Transitional bimetallic heterostructure catalyst modified anode for microbial fuel cell treatment of high-intensity wastewater

In this paper, transitional bimetallic catalysts (FeS2/MoS2) were prepared by a simple one-step hydrothermal method, which were directly applied to MFC anodes for the treatment of high-concentration wastewater with simultaneous biopower generation. The obtained catalysts were highly biocompatible and favorable for inducing the enrichment of electroactive microorganisms and shortening the initiation cycle. The maximum power density (Pmax) and current density of the obtained anode reached 2.87 W·m−2 and 4.37 A·m−2 under 4000 mg·L−1 influent, which were 171% and 65% higher than that of bare carbon cloth, respectively. The chemical oxygen demand (COD) removal rate reached 98.82%. 16 S rRNA gene sequence analysis showed that the main electrophilic microorganisms induced by FeS2/8%MoS2-modified anodes were Synergistota (30.94%) and Geoalkallbacter (15.93%) compared to CC anodes. The resulting anode possesses excellent redox activity and high biocompatibility, and is simple and inexpensive to prepare.
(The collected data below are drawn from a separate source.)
(* ===== verification/Descriptor.v ===== *)
(** * Descriptor: what is logged is what is recovered

    The proofs about VersionSet.v.  [session] is a run of a database's version
    sets over an environment that keeps its promises: it begins with [NewDB]
    and [Recover], and goes on with numbers handed out, edits logged, other
    files written, and version sets recovered again. *)

From S2P Require Import Prelude CLib Double Coding Status DbFormat SkipList KeyOrder Filename Env MemEnv Log VersionEdit Version VersionBuilder VersionSet.

(** ** Logging through the environment *)

Section logging.
Context `{Address} {W Wf Sf : Type} `{!Env W Wf Sf} `{!EnvSpec W Wf Sf}.

(** The file [name] of the world [w0], open, with the data [c] now. *)
Definition open_file (w0 : W) (name : bytes) (file : Wf) (f : W * Wf) (c : bytes) : Prop :=
  f.2 = file /\ env_ok f.1 /\ contents f.1 = <[name := c]> (contents w0)
  /\ writes f.1 file name /\ forall k n, writes w0 k n -> writes f.1 k n.

Lemma open_file_append w0 name file f c d : open_file w0 name file f c ->
  exists f', file_append d f = (Status.OK, f') /\ open_file w0 name file f' (c ++ d).
Proof.
  intros (Ef & Hw & Hc & Hwr & Hk). destruct f as [w fl]. cbn [fst snd] in *. subst fl. cbn [file_append env_writable fst snd].
  destruct (env_append w file name c d Hw Hwr) as (w' & -> & Hw' & Hc' & Hk' & _); [by rewrite Hc, lookup_insert_eq|].
  eexists. split; [done|]. split_and!; cbn [fst snd]; [done|done|by rewrite Hc', Hc, insert_insert_eq|by apply Hk'|intros k n Hx; by apply Hk', Hk].
Qed.

Lemma open_file_flush w0 name file f c : open_file w0 name file f c ->
  exists f', file_flush f = (Status.OK, f') /\ open_file w0 name file f' c.
Proof.
  intros (Ef & Hw & Hc & Hwr & Hk). destruct f as [w fl]. cbn [fst snd] in *. subst fl. cbn [file_flush env_writable fst snd].
  destruct (env_flush w file name Hw Hwr) as (w' & -> & Hw' & Hc' & Hk').
  eexists. split; [done|]. split_and!; cbn [fst snd]; [done|done|by rewrite Hc'|by apply Hk'|intros k n Hx; by apply Hk', Hk].
Qed.

(** A log's file is the whole records [raw], up to the offset of the writer. *)
Definition log_good (w : W) (log : Writer Wf) (name : bytes) (raw : bytes) (records : list bytes) : Prop :=
  writes w (dest_ log) name /\ contents w !! name = Some raw /\ good_crcs (type_crc_ log)
  /\ 0 <= block_offset_ log <= kBlockSize
  /\ exists prss, stream 0 (concat prss) raw (block_offset_ log) /\ Forall2 fragments records prss.
(** The files up to the one with which their sizes reach the limit. *)
Definition sizes (fs : files) : Z := foldr (fun f n => file_size f + n) 0 fs.
Definition up_to_limit (limit : Z) (fs first : files) : Prop :=
  exists rest, fs = first ++ rest /\ (rest = [] \/ limit <= sizes first)
  /\ forall fs1 fs2, first = fs1 ++ fs2 -> fs1 <> [] -> fs2 <> [] -> sizes fs1 < limit.

Lemma sizes_cons f fs : sizes (f :: fs) = file_size f + sizes fs.
Proof. reflexivity. Qed.

Lemma resize_loop_spec limit fs : Forall (fun f => 0 <= file_size f < 2^31) fs -> forall total,
  0 <= total -> total + Z.of_nat (length fs) * 2^31 < 2^64 -> up_to_limit (limit - total) fs (resize_loop fs total limit)
  /\ (fs <> [] -> resize_loop fs total limit <> []).
Proof.
  induction 1 as [|f fs Hf Hfs IH]; intros total Ht Hb; cbn [resize_loop length] in *.
  { split; [|done]. exists []. split; [done|]. split; [by left|]. intros [|g fs1] fs2 E; done. }
  rewrite u64_small by lia. destruct (Z.geb_spec (total + file_size f) limit) as [Hge|Hlt]; (split; [|done]).
  - exists fs. split; [done|]. split; [right; rewrite sizes_cons; cbn; lia|]. intros [|g [|g' fs1]] fs2 E; [done| |done]. by injection E as _ <-.
  - destruct (IH (total + file_size f)) as [(rest & E & Hr & Hl) _]; [lia..|]. exists rest. split; [cbn; by rewrite E at 1|].
    split; [destruct Hr; [by left|right; rewrite sizes_cons; lia]|]. intros [|g fs1] fs2 E2 H1 H2; [done|]. injection E2 as <- E2.
    rewrite sizes_cons. destruct fs1 as [|h fs1]; [cbn; lia|]. specialize (Hl (h :: fs1) fs2 E2 ltac:(done) H2). lia.
Qed.

Lemma CompactRange_spec (vs : VersionSet W) level begin end_ : version_ranged (vs_current_ vs) -> sizes_small (vs_current_ vs) ->
  0 <= level < config.kNumLevels - 1 ->
  (forall x, begin = Some x -> internal_valid x) -> (forall x, end_ = Some x -> internal_valid x) ->
  exists fs, of_range (vs_current_ vs) level (raw_user <$> begin) (raw_user <$> end_) fs
  /\ if decide (fs = []) then CompactRange vs level begin end_ = Ret (None, vs)
     else exists first r, (if 0 <? level then up_to_limit (MaxFileSizeForLevel level) fs first else first = fs) /\ first <> []
       /\ CompactRange vs level begin end_ = Ret r /\ set_up_of vs level first r.
Proof.
  intros Hr Hs Hl Hb He. unfold CompactRange. set (v := vs_current_ vs) in *.
  destruct (GetOverlappingInputs_range v level begin end_ (level_files_ranged v Hr level) Hb He) as (fs & -> & Hof & Hcl).
  exists fs. split; [done|]. cbn [mbind res_bind]. case_decide as Hne; [done|].
  destruct (resize_loop_spec (MaxFileSizeForLevel level) fs) with (total := 0) as [Hup Hn0]; [|lia|..].
  { apply list.Forall_forall. intros f Hf. apply (Hs level). by apply (sublist_subseteq _ _ (proj1 Hof)). }
  { pose proof (sublist_length _ _ (proj1 Hof)). pose proof (lr_bound _ (vr_levels _ Hr level)). lia. }
  rewrite Z.sub_0_r in Hup.
  assert (inputs_ok v level (if 0 <? level then resize_loop fs 0 (MaxFileSizeForLevel level) else fs)) as Hok.
  { destruct (Z.ltb_spec 0 level); [|by split; [|apply Hof|]]. split; [by apply Hn0| |intros E; lia].
    destruct Hup as (rest & E & _). etrans; [|apply Hof]. rewrite E at 2. by apply sublist_inserts_r. }
  destruct (set_up_spec vs level _ Hr Hs Hl Hok) as (r & E & Hset). eexists _, r. split; [|split; [apply Hok|by split]].
  by destruct (0 <? level).
Qed.
End ranges_of_keys.

(** ** Whether there is data below *)

Section base_level.
Context `{Comparator} (v : Version) (Hv : version_ranged v).

Definition holds_key (k : bytes) (f : FileMetaData) : Prop := overlaps (Some k) (Some k) f.
#[export] Instance holds_key_dec k f : Decision (holds_key k f) := _.

(** The files before the pointer end before the key. *)
Definition passed (fs : files) (p : nat) (k : bytes) : Prop :=
  forall i f, (i < p)%nat -> fs !! i = Some f -> Compare k (limit_user f) > 0.

Lemma holds_key_compare k f : holds_key k f <-> Compare k (limit_user f) <= 0 /\ 0 <= Compare k (start_user f).
Proof.
  unfold holds_key, overlaps. pose proof (Compare_flip k (limit_user f)). pose proof (Compare_flip (start_user f) k).
  pose proof (Compare_flip (limit_user f) k). pose proof (Compare_flip k (start_user f)). lia.
Qed.

Lemma base_level_loop_spec fs k n : Forall ranged fs -> StronglySorted file_before fs -> forall p, (length fs - p <= n)%nat -> passed fs p k ->
  exists p', base_level_loop (drop p fs) p k = Ret (p', bool_decide (~ Exists (holds_key k) fs)) /\ passed fs p' k.
Proof.
  intros Hr Hso. induction n as [|n IH]; intros p Hn Hp.
  all: destruct (fs !! p) as [f|] eqn:E.
  1: apply lookup_lt_Some in E; lia.
  2: rewrite (drop_S _ _ _ E).
  1, 3: apply lookup_ge_None in E; rewrite drop_ge by done; cbn [base_level_loop]; exists p; split; [|done];
        do 2 f_equal; symmetry; apply bool_decide_true; intros (g & Hg & Hk)%Exists_exists;
        apply list_elem_of_In, list_elem_of_lookup in Hg as [i Ei]; apply lookup_lt_Some in Ei as Hi;
        specialize (Hp i g ltac:(lia) Ei); apply holds_key_compare in Hk; lia.
  pose proof (Forall_lookup_1 _ _ _ _ Hr E) as Hf. cbn [base_level_loop]. rewrite largest_user_eq by done. cbn [mbind res_bind].
  destruct (Z.leb_spec (Compare k (limit_user f)) 0) as [Hle|Hgt].
  - rewrite smallest_user_eq by done. cbn [mbind res_bind]. exists p. split; [|done]. do 2 f_equal.
    pose proof (list_elem_of_lookup_2 _ _ _ E) as Hin.
    destruct (Z.geb_spec (Compare k (start_user f)) 0) as [Hge|Hlt]; cbn [negb].
    + symmetry. apply bool_decide_false. intros Hn'. apply Hn', Exists_exists. exists f. split; [by apply list_elem_of_In|].
      by apply holds_key_compare.
    + symmetry. apply bool_decide_true. intros (g & Hg & Hk)%Exists_exists. apply holds_key_compare in Hk as [H1 H2].
      apply list_elem_of_In, list_elem_of_lookup in Hg as [i Ei]. destruct (decide (i < p)%nat) as [Hi|Hi]; [specialize (Hp i g Hi Ei); lia|].
      pose proof (start_mono fs p i f g Hr Hso ltac:(lia) E Ei) as Hst. unfold cmp_le in Hst. rewrite <- Compare_le in Hst.
      assert (Compare k (start_user g) < 0); [|lia]. apply Compare_lt. change (cmp_lt ucmp k (start_user g)).
      apply (cmp_lt_le_trans ucmp _ (start_user f)); [by apply Compare_lt|by apply Compare_le].
  - apply IH; [lia|]. intros i g Hi Ei. destruct (decide (i = p)) as [->|]; [|apply (Hp i); [lia|done]].
    rewrite E in Ei. injection Ei as <-. lia.
Qed.

(** Every level from [lvl] on. *)
Definition passed_from (lvl : Z) (ptrs : list nat) (k : bytes) : Prop :=
  forall l, lvl <= l < config.kNumLevels -> exists p, ptrs !! Z.to_nat l = Some p /\ passed (level_files v l) p k.

Lemma passed_mono fs p k k' : cmp_le ucmp k k' -> passed fs p k -> passed fs p k'.
Proof.
  intros Hk Hp i f Hi Ef. specialize (Hp i f Hi Ef). apply Z.lt_gt, Compare_flip. apply Z.gt_lt, Compare_flip in Hp.
  apply Compare_lt. apply Compare_lt in Hp. change (cmp_lt ucmp (limit_user f) k'). by apply (cmp_lt_le_trans ucmp _ k).
Qed.

Lemma base_levels_loop_spec k n : forall lvl ptrs, 0 < lvl -> lvl + Z.of_nat n = config.kNumLevels -> length ptrs = Z.to_nat config.kNumLevels ->
  passed_from lvl ptrs k -> exists ptrs' b, base_levels_loop n v lvl ptrs k = Ret (ptrs', b)
  /\ (b = true <-> forall l f, lvl <= l < config.kNumLevels -> f ∈ level_files v l -> ~ holds_key k f)
  /\ length ptrs' = Z.to_nat config.kNumLevels /\ passed_from lvl ptrs' k
  /\ forall i, (i < Z.to_nat lvl)%nat -> ptrs' !! i = ptrs !! i.
Proof.
  induction n as [|n IH]; intros lvl ptrs Hl Hn Hlen Hp.
  { exists ptrs, true. split; [done|]. split; [split; [intros _ l f ?; lia|done]|done]. }
  cbn [base_levels_loop]. destruct (Hp lvl) as (p & Ep & Hpp); [lia|].
  unfold nth_res. rewrite decide_True, Ep by lia. cbn [of_option mbind res_bind].
  destruct (base_level_loop_spec (level_files v lvl) k (length (level_files v lvl)) (level_files_ranged v Hv lvl) (vr_disjoint _ Hv lvl Hl) p)
    as (p' & -> & Hp'); [lia|done|]. cbn [mbind res_bind].
  assert (passed_from lvl (<[Z.to_nat lvl := p']> ptrs) k) as Hpf.
  { intros l Hll. destruct (decide (l = lvl)) as [->|].
    - exists p'. split; [|done]. apply list_lookup_insert_eq. lia.
    - destruct (Hp l Hll) as (q & Eq & Hq). exists q. split; [|done]. rewrite list_lookup_insert_ne by lia. done. }
  case_bool_decide as Hno.
  - destruct (IH (lvl + 1) (<[Z.to_nat lvl := p']> ptrs)) as (ptrs' & b & -> & Hb & Hlen' & Hps & Hsame); [lia|lia|by rewrite length_insert| |].
    { intros l Hll. apply Hpf. lia. }
    exists ptrs', b. split; [done|]. split; [|split; [done|split]].
    + rewrite Hb. split; intros Ha l f Hll Hf; [|apply (Ha l f); [lia|done]]. destruct (decide (l = lvl)) as [->|]; [|apply (Ha l f); [lia|done]].
      intros Hk. apply Hno, Exists_exists. exists f. split; [by apply list_elem_of_In|done].
    + intros l Hll. destruct (decide (l = lvl)) as [->|]; [|apply Hps; lia]. exists p'. split; [|done].
      rewrite Hsame by lia. apply list_lookup_insert_eq. lia.
    + intros i Hi. rewrite Hsame by lia. apply list_lookup_insert_ne. lia.
  - exists (<[Z.to_nat lvl := p']> ptrs), false. split; [done|]. split; [|split; [by rewrite length_insert|split; [done|]]].
    + split; [done|]. intros Ha. exfalso. apply Exists_exists in Hno as (f & Hf & Hk). apply (Ha lvl f); [lia|by apply list_elem_of_In|done].
    + intros i Hi. apply list_lookup_insert_ne. lia.
Qed.
End base_level.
More importantly, it accelerated the extracellular electron transfer rate at the interface between the electroactive bacteria and the anode, providing a new idea of choice for single-chamber microbial fuel cells for low-cost treatment of high-concentration wastewater. [Display omitted] •Heterostructured catalyst FeS2/8%MoS2 with superior redox active area.•Maximum power density of FeS2/8%MoS2-modified MFC reached 2.87 W·m−2.•The current density of FeS2/8%MoS2-modified MFC reached 4.37 A·m−2.•FeS2/8%MoS2-modified MFC achieved 95% COD efficiency at influent of 12,000 mg·L−1.•FeS2/8%MoS2-CC induced more Synergistota and Geoalkallbacter enrichment than CC.